(WORK TASK): Where the records below reach the line containing "update i' f l'", start transcribing, and end with the line containing "Definition emptyEnv (v", exactly and with nothing else added.

[Stored data entries]
-=-=-

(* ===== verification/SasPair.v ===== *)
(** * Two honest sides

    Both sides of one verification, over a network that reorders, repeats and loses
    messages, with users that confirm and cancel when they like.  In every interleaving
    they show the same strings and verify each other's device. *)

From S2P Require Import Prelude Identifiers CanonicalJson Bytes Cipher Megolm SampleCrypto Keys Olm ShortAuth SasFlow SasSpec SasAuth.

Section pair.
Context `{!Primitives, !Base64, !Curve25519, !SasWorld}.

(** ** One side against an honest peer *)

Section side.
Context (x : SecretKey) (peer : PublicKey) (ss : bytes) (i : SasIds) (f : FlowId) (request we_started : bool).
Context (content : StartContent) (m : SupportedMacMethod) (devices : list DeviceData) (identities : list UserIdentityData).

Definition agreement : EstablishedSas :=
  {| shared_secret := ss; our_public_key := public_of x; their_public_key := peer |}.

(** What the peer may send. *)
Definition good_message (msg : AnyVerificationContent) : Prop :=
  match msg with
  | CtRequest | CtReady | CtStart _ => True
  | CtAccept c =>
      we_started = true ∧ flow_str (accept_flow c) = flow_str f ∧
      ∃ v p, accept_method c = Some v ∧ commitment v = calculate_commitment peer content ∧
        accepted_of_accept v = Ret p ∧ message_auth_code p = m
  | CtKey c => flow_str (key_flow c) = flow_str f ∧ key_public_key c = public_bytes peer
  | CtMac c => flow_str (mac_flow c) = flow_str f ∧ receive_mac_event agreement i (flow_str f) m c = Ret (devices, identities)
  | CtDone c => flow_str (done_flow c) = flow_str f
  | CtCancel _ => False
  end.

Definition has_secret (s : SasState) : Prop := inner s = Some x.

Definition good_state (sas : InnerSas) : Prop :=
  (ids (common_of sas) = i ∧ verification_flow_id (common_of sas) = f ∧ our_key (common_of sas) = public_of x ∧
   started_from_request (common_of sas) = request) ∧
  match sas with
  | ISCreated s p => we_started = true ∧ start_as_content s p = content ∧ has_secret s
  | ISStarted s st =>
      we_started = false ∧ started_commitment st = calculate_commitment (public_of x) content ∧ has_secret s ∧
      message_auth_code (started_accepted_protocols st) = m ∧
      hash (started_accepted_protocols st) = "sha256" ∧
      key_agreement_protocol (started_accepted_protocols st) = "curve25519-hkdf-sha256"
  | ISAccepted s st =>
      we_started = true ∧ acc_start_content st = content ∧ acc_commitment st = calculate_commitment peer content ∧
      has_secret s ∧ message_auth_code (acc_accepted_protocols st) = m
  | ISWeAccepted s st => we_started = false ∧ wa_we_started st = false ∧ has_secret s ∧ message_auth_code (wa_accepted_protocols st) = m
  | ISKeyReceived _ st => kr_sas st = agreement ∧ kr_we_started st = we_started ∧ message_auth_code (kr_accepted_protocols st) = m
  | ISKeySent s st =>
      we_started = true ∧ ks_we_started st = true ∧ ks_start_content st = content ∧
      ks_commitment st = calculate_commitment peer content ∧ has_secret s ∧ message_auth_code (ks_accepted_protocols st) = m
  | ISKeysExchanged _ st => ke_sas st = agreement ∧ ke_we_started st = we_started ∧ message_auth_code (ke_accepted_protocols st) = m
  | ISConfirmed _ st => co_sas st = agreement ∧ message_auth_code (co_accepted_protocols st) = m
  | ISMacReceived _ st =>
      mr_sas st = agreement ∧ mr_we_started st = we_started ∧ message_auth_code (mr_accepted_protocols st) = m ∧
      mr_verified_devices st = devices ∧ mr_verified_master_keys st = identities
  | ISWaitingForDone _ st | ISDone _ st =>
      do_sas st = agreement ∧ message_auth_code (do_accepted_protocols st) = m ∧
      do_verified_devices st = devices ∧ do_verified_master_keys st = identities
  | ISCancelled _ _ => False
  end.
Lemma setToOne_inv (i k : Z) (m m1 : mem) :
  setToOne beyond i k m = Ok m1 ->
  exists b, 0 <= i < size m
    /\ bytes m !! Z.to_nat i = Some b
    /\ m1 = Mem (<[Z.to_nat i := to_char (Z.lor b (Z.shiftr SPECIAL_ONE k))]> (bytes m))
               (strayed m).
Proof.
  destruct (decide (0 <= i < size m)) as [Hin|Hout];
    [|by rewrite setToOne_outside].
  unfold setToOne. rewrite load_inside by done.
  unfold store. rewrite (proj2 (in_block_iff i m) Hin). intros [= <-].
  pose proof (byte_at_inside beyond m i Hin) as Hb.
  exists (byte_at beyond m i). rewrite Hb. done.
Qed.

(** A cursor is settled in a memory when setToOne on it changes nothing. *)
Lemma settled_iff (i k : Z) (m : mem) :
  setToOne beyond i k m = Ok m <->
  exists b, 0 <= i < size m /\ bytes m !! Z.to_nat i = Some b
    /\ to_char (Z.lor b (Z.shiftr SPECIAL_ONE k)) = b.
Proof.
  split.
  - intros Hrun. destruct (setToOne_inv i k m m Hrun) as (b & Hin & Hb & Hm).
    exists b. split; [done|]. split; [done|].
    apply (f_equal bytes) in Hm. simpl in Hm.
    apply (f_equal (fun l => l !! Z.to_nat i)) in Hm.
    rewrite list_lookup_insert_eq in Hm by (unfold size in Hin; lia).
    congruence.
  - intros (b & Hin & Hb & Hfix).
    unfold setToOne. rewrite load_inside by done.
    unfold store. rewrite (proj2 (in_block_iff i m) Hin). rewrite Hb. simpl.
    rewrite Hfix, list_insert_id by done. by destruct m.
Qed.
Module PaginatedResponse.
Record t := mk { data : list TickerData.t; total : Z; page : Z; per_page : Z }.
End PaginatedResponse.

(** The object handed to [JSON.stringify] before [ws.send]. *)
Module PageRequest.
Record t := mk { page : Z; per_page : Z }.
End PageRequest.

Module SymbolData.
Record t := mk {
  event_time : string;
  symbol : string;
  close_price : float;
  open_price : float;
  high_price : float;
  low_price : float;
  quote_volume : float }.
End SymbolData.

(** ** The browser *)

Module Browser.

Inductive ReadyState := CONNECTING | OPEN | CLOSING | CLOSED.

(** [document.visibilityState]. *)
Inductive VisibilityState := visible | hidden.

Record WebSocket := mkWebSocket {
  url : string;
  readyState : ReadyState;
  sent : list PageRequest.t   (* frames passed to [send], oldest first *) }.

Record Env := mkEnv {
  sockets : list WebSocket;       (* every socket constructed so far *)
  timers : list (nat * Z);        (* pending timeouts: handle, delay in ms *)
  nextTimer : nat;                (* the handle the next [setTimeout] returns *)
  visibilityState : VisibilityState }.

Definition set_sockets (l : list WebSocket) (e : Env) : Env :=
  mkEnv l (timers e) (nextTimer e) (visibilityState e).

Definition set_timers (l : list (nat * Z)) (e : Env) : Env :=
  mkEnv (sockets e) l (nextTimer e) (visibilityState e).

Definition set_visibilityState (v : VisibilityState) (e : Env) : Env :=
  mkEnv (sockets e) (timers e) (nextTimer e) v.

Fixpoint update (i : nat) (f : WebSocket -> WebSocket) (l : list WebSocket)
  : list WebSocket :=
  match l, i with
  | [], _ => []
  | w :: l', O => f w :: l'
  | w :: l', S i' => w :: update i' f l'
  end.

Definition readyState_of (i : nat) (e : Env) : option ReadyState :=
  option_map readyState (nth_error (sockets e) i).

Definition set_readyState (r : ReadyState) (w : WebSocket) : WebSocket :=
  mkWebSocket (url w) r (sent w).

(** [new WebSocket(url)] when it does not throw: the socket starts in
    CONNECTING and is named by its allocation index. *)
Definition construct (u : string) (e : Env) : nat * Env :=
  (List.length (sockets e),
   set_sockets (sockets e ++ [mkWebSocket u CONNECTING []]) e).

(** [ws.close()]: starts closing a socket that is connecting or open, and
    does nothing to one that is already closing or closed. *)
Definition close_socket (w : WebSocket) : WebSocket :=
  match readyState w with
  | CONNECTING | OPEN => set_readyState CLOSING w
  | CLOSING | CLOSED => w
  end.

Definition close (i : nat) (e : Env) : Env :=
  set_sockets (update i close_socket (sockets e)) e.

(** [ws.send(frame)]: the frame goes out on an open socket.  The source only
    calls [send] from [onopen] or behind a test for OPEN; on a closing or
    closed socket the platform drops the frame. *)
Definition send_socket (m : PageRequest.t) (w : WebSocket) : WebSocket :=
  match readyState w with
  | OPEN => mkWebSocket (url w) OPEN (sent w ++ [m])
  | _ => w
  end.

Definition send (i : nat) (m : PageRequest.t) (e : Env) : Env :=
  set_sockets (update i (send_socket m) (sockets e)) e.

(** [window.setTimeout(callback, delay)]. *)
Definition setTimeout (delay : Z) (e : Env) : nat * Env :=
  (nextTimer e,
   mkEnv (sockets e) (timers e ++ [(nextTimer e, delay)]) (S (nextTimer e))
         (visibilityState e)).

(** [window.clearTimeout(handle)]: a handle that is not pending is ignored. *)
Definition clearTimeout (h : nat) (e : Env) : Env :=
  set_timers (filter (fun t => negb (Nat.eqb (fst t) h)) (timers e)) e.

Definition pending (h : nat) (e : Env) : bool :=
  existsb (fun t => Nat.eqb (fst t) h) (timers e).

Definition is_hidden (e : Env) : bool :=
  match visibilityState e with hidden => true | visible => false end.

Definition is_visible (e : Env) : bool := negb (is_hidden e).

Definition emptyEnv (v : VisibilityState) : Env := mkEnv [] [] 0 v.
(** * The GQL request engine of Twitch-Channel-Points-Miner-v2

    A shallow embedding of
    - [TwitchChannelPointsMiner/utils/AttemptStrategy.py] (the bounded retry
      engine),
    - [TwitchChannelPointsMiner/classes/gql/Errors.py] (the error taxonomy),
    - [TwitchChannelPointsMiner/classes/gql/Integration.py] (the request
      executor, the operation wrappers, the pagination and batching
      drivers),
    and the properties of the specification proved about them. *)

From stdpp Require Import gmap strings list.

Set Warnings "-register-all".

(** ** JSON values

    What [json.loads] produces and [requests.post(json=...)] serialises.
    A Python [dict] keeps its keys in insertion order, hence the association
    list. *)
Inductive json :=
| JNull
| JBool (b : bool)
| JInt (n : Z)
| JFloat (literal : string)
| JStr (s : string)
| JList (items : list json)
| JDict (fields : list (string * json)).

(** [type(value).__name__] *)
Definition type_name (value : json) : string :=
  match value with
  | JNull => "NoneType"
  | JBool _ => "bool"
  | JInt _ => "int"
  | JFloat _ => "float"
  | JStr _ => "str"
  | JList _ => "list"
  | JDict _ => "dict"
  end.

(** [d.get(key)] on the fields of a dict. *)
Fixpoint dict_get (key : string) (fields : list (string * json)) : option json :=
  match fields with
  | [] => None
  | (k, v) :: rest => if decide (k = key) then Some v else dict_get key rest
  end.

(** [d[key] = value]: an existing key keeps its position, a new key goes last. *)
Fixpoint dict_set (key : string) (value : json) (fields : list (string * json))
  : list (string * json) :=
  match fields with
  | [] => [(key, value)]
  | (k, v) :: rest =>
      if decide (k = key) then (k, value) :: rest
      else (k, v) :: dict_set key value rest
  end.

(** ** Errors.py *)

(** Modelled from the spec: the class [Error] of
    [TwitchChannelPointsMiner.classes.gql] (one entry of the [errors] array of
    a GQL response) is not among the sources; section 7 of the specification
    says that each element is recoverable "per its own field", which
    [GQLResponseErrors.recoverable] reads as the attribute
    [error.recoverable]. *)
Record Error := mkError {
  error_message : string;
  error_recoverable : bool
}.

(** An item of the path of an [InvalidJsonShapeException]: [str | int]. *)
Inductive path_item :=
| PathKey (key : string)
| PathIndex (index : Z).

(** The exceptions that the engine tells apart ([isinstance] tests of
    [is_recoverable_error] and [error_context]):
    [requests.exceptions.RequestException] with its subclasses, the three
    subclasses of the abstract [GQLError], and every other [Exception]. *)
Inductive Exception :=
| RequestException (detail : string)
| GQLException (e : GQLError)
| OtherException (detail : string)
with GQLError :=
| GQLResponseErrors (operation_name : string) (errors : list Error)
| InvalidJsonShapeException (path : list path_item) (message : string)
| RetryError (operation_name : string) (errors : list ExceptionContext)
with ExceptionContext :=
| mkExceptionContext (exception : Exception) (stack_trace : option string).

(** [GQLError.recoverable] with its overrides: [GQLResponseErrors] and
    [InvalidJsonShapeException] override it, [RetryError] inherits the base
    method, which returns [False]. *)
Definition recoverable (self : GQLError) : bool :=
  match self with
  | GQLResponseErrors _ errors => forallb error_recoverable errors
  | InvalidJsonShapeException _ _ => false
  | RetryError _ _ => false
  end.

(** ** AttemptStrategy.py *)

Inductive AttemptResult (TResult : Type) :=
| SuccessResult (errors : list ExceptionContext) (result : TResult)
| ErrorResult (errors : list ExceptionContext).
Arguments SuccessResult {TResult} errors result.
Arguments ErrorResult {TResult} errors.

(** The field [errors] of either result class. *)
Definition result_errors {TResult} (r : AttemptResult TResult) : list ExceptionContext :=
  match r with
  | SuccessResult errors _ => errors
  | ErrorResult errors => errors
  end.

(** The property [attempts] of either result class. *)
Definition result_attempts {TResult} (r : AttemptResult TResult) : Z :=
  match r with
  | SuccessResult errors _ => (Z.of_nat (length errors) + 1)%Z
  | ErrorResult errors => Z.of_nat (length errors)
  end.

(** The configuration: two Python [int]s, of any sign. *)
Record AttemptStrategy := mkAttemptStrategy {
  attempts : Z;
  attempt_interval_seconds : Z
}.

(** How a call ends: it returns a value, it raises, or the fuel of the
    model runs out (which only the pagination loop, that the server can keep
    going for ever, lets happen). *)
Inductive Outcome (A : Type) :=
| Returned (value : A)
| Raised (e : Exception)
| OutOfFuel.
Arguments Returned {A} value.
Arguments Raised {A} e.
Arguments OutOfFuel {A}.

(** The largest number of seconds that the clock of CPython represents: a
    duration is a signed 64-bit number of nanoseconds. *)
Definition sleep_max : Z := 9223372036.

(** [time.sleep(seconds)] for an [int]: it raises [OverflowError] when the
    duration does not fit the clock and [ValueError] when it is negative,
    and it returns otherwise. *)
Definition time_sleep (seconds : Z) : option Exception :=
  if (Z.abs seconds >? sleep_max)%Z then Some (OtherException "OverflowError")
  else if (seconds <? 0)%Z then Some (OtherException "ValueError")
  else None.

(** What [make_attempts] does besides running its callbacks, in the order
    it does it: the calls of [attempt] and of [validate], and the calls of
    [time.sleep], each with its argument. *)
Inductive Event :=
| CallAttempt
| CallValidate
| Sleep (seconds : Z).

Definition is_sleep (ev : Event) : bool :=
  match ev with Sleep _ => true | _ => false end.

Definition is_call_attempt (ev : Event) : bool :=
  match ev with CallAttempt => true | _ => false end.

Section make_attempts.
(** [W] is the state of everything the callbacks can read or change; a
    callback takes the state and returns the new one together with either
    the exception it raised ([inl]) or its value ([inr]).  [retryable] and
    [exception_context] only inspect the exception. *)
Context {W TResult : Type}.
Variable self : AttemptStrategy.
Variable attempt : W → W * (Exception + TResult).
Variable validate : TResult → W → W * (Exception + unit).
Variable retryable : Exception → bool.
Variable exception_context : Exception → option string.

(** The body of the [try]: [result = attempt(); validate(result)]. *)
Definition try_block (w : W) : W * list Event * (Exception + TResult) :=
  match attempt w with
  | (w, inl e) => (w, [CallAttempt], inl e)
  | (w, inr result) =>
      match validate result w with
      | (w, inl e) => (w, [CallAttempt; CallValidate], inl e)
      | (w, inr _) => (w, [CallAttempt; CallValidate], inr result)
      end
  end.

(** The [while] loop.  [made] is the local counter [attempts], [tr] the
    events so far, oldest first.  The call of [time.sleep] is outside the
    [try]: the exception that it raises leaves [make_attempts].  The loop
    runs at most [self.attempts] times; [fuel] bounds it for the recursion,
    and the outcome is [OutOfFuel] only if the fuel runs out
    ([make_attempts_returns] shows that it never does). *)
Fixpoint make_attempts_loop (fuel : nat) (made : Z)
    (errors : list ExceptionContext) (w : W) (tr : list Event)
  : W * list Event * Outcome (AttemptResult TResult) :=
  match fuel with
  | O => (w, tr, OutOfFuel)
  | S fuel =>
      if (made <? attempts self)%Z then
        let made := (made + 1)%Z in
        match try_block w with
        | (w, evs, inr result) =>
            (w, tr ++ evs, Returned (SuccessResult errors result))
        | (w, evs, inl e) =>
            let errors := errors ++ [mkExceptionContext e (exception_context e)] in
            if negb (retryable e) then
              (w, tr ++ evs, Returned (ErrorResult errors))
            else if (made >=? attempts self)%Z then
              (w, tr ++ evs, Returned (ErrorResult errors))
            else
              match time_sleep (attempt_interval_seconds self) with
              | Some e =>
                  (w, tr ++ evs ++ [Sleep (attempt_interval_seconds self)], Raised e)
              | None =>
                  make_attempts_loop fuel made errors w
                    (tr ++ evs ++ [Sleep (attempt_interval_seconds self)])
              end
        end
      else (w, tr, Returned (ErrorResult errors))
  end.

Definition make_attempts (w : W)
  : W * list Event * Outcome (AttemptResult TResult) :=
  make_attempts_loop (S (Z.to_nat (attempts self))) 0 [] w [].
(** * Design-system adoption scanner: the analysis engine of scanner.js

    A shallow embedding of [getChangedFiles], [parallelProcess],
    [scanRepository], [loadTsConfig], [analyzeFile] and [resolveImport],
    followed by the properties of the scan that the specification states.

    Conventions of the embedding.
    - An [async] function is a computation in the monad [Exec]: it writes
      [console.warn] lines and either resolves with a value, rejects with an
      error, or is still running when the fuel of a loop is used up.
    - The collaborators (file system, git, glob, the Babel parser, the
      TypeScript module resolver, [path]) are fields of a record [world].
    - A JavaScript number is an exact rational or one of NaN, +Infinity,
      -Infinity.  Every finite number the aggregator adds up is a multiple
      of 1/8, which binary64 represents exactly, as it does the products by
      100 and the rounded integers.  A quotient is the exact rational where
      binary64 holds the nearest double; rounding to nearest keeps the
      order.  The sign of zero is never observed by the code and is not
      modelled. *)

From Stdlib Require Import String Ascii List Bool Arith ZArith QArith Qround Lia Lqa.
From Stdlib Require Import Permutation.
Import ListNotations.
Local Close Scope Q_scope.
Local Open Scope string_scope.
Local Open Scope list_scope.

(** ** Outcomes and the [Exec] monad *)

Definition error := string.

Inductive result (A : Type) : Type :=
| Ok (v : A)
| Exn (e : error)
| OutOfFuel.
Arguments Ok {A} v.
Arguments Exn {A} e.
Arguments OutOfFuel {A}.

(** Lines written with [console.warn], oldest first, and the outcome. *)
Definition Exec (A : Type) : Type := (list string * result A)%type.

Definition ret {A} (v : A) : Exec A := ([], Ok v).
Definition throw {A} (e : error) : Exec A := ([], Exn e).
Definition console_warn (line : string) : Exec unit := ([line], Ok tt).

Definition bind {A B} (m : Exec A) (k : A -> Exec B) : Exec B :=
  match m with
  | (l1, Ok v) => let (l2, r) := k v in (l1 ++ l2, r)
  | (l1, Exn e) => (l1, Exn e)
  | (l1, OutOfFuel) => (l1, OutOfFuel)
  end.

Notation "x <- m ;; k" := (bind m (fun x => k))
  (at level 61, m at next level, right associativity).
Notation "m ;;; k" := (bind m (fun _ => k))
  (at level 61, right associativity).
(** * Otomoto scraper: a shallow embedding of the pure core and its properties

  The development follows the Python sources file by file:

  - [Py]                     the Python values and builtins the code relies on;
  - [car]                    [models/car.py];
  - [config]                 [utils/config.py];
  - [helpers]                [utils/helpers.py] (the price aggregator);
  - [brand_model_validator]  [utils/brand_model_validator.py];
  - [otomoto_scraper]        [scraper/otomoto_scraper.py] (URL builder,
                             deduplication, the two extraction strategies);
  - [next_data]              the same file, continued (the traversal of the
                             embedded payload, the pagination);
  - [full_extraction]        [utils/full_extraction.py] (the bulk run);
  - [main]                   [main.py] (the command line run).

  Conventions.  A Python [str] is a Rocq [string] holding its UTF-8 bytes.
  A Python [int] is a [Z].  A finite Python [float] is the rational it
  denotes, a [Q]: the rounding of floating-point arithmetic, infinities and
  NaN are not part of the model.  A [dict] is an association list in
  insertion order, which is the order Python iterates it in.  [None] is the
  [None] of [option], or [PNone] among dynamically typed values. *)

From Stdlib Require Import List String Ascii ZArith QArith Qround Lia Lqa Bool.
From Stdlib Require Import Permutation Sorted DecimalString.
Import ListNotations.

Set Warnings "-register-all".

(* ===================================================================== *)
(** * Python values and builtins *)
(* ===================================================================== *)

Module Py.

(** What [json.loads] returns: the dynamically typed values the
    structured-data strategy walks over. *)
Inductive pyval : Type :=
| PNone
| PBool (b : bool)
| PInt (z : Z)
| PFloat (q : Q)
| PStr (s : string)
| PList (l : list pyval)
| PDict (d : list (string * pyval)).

-=-=-

(RESPONSE AREA):
  | w :: l', S i' => w :: update i' f l'
  end.

Definition readyState_of (i : nat) (e : Env) : option ReadyState :=
  option_map readyState (nth_error (sockets e) i).

Definition set_readyState (r : ReadyState) (w : WebSocket) : WebSocket :=
  mkWebSocket (url w) r (sent w).

(** [new WebSocket(url)] when it does not throw: the socket starts in
    CONNECTING and is named by its allocation index. *)
Definition construct (u : string) (e : Env) : nat * Env :=
  (List.length (sockets e),
   set_sockets (sockets e ++ [mkWebSocket u CONNECTING []]) e).

(** [ws.close()]: starts closing a socket that is connecting or open, and
    does nothing to one that is already closing or closed. *)
Definition close_socket (w : WebSocket) : WebSocket :=
  match readyState w with
  | CONNECTING | OPEN => set_readyState CLOSING w
  | CLOSING | CLOSED => w
  end.

Definition close (i : nat) (e : Env) : Env :=
  set_sockets (update i close_socket (sockets e)) e.

(** [ws.send(frame)]: the frame goes out on an open socket.  The source only
    calls [send] from [onopen] or behind a test for OPEN; on a closing or
    closed socket the platform drops the frame. *)
Definition send_socket (m : PageRequest.t) (w : WebSocket) : WebSocket :=
  match readyState w with
  | OPEN => mkWebSocket (url w) OPEN (sent w ++ [m])
  | _ => w
  end.

Definition send (i : nat) (m : PageRequest.t) (e : Env) : Env :=
  set_sockets (update i (send_socket m) (sockets e)) e.

(** [window.setTimeout(callback, delay)]. *)
Definition setTimeout (delay : Z) (e : Env) : nat * Env :=
  (nextTimer e,
   mkEnv (sockets e) (timers e ++ [(nextTimer e, delay)]) (S (nextTimer e))
         (visibilityState e)).

(** [window.clearTimeout(handle)]: a handle that is not pending is ignored. *)
Definition clearTimeout (h : nat) (e : Env) : Env :=
  set_timers (filter (fun t => negb (Nat.eqb (fst t) h)) (timers e)) e.

Definition pending (h : nat) (e : Env) : bool :=
  existsb (fun t => Nat.eqb (fst t) h) (timers e).

Definition is_hidden (e : Env) : bool :=
  match visibilityState e with hidden => true | visible => false end.

Definition is_visible (e : Env) : bool := negb (is_hidden e).

Definition emptyEnv (v : VisibilityState) : Env := mkEnv [] [] 0 v.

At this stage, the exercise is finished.